Liputan6.com, Jakarta - PT Garuda Indonesia Tbk (GIAA) tengah berada pada turbulensi keuangan yang hebat. Hal ini utamanya disebabkan operasional Perseroan yang terganggu selama pandemi COVID-19 berlangsung.
Kondisi keuangan perseroan yang tertekan itu bahkan berbuntut pada kebijakan tunjangan gaji atau upah terhadap karyawan Garuda Indonesia. Per 31 Desember 2020, jumlah tunjangan atau gaji karyawan yang belum dibayarkan atau ditunda oleh Perseroan mencapai USD 23 juta atau sekitar Rp 328,06 miliar (kurs (Rp 14.263 per USD).
Baca Juga
"Estimasi dari jumlah tunjangan gaji yang saat ini ditunda/ belum dibayarkan per 31 Desember adalah sebesar USD 23 Juta,” ujar manajemen GIAA dalam keterbukaan informasi Bursa Efek Indonesia (BEI), Rabu (9/6/2021).
Advertisement
Adapun penundaan atau penyesuaian gaji tersebut telah diberlakukan Perseroan sejak April hingga November 2020. Rinciannya, untuk direksi dan komisaris dilakukan penundaan pada 50 persen gaji.
Kemudian Vice President, Captain, First Office, dan Flight Service Manager sebesar 30 persen. Senior Manager 25 persen.
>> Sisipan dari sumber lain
(** The callback of [http.createServer], run once the body has arrived. *)
Definition server (t : Ticks) (req : Request) : JS Reply :=
  if (method req =? "OPTIONS")%string then
    ret (mkReply 204 cors_headers EmptyBody)
  else if (method req =? "POST")%string && (url req =? "/hook")%string then
    r <- post_hook JSON_parse (hookClock t) (requestBody req) ;;
    ret (reply_of r)
  else if (method req =? "GET")%string && (url req =? "/status")%string then
    st <- gets (getStatus (statusNow t) (statusNow' t)) ;;
    ret (mkReply 200 json_headers (StatusBody st))
  else if (method req =? "GET")%string && (url req =? "/history")%string then
    h <- gets activityHistory ;;
    ret (mkReply 200 json_headers (HistoryBody h))
  else if (method req =? "POST")%string && (url req =? "/simulate")%string then
    post_simulate t (requestBody req)
  else
    ret not_found_reply.

End Routes.

(** *** Readings of the task [Map] used in the statements *)

(** [Map.prototype.has] *)
Definition has_task (k : value) (m : list (value * Task)) : bool :=
  existsb (fun entry => same_value_zero (fst entry) k) m.

(** Arrays and objects: the values compared by identity. *)
Definition is_object (v : value) : bool :=
  match v with
  | Val (JArr _) | Val (JObj _) => true
  | _ => false
  end.

(** No key matches a later one. *)
Fixpoint distinct_keys (ks : list value) : Prop :=
  match ks with
  | [] => True
  | k :: rest => Forall (fun k' => same_value_zero k k' = false) rest /\ distinct_keys rest
  end.

(** A call that stamps [lastActivity] and does nothing else to the session
    or the tasks. *)
Definition only_stamps (event : json) : Prop :=
  event <> JNull /\
  (kind_of event = Stop \/ kind_of event = Heartbeat \/ kind_of event = Other).

(** A call that can open a session or register a task. *)
Definition can_activate (event : json) : bool :=
  match kind_of event with
  | SessionStart => true
  | TaskStart => truthy (prop event K_tool_use_id)
  | _ => false
  end.

(** Some key is an array or an object. *)
Definition has_object (m : list (value * Task)) : bool :=
  existsb (fun entry => is_object (fst entry)) m.

(** [action] as the destructuring of a value other than [null] yields it. *)
Definition action_of (v : json) : value :=
  match v with
  | JObj fields => lookup "action" fields
  | _ => undefined
  end.

(** The state a [POST /simulate] with that action leaves. *)
Definition after_simulate (t : Ticks) (action : value) (s : State) : State :=
  if is_string action "start" then submit (hookClock t) simulated_session_start s
  else if is_string action "stop" then submit (hookClock t) simulated_session_end s
  else if is_string action "task_start" then
    submit (hookClock t) (simulated_task_start (idNow t)) s
  else s.

(** A history entry as [handleHookEvent] writes them. *)
Definition is_record (r : json) : Prop :=
  exists fields timestamp, r = JObj fields /\ lookup "receivedAt" fields = JStr timestamp.

(** ** The polling clients of [GET /status] *)

(** *** The content script that covers YouTube pages *)

Module ContentScript.

(** The overlay element: whether it carries the class [visible], and the
    text of its [.cfg-message] and [.cfg-submessage] paragraphs. *)
Record Overlay : Type := mkOverlay {
  visible : bool;
  message : string;
  submessage : string
}.

(** The script's variables [overlay] and [isBlocked], and
    [document.body.style.overflow]. *)
Record Page : Type := mkPage {
  overlay : option Overlay;
  isBlocked : bool;
  bodyOverflow : string
}.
Flight Attendant, Expert dan Manager 20 persen.
Lalu Duty Manager dan Supervisor 15 persen, serta Staff (Analyst, Officer atau setara) dan Siswa dilakukan penundaan pembayaran gaji atau upah sebesar 10 persen.
Masih dalam rangka efisiensi, Garuda Indonesia juga mengupayakan penyelesaian kontrak dipercepat untuk pegawai dengan status kontrak/PKWT.
Selain itu, program pensiun dipercepat kepada karyawan dengan kriteria pendaftar 45 tahun keatas yang dilaksanakan di tahun 2020, dan kebijakan penyesuaian mekanisme kerja untuk Pegawai (WFH/WFO).
Saksikan Video Pilihan di Bawah Ini
Solusi Ini Bakal Selamatkan Garuda Indonesia dari Kebangkrutan
Sebelumnya, Pengamat Badan Usaha Milik Negara (BUMN) Toto Pranoto memberikan beberapa solusi yang bisa dilakukan manajemen dan pemerintah untuk menyelamatkan Garuda Indonesia dari kebangkrutan.
Pertama, pemerintah bisa segera mencairkan pinjaman modal yang direncanakan sebesar Rp8,5 triliun namun baru cair Rp1 triliun.
"Pinjaman modal Rp8,5 triliun coba segera bisa di-disperse, karena sudah ada komitmen tapi disperse nya lambat atau macet, jadi Garuda gimana, janjinya Rp8,5 triliun, tapi baru cair Rp1 triliun," kata Toto dalam diskusi online, Jakarta, Selasa (8/6).
Toto melanjutkan, pemilik Garuda Indonesia sejauh ini bukan hanya pemerintah tetapi ada pemilik saham lain sebesar 30 persen. Pemilik saham lainnya bisa diajak berdiskusi mengenai upaya penyelamatan maskapai pelat merah tersebut.
"Pemilik Garuda Indonesia bukan cuma pemerintah. Ada juga pemilik saham yang lain, hampir 30 persen. Jadi bicaralah dengan investor pemilik sahamnya. Ini bisa tambah equitas atau tidak," katanya.
Dia menambahkan, dalam jangka panjang usai pandemi Virus Corona, Garuda Indonesia bisa mengalihkan beberapa rute penerbangan domestik ke Citilink Indonesia. Sementara, Garuda Indonesia bisa menggarap pasar internasional.
"Selama pandemi domestik akan terbang domestik juga, tidak mungkin ke luar karena masih Covid-19. Nanti kalau sudah selesia Covid-19 Garuda bisa menggarap asar internasional, yang domestik bisa digarap citilink. Kalau langkah-langkah itu bisa dilakukan Garuda masih punya cukup waktu," jelasnya.
Membentuk Maskapai Pengganti Garuda Indonesia Tak Ideal
Sementara itu, Menurut Toto, membentuk maskapai baru tak ideal dilakukan menyelesaikan masalah Garuda Indonesia. Sebab di tengah pandemi, keuangan negara cukup sulit padahal untuk membentuk maskapai baru dibutuhkan dana besar.
"Sekarang agak berat bukan hanya manajeman tapi ada Covid. Airlines baru bukan ideal, kalau di likuidasi dan diserahkan ke swasta Garuda flag carrier bukan hanya airlines tapi service airlines. Kalau diserahkan ke swasta sulit dilaksanakan," tandasnya.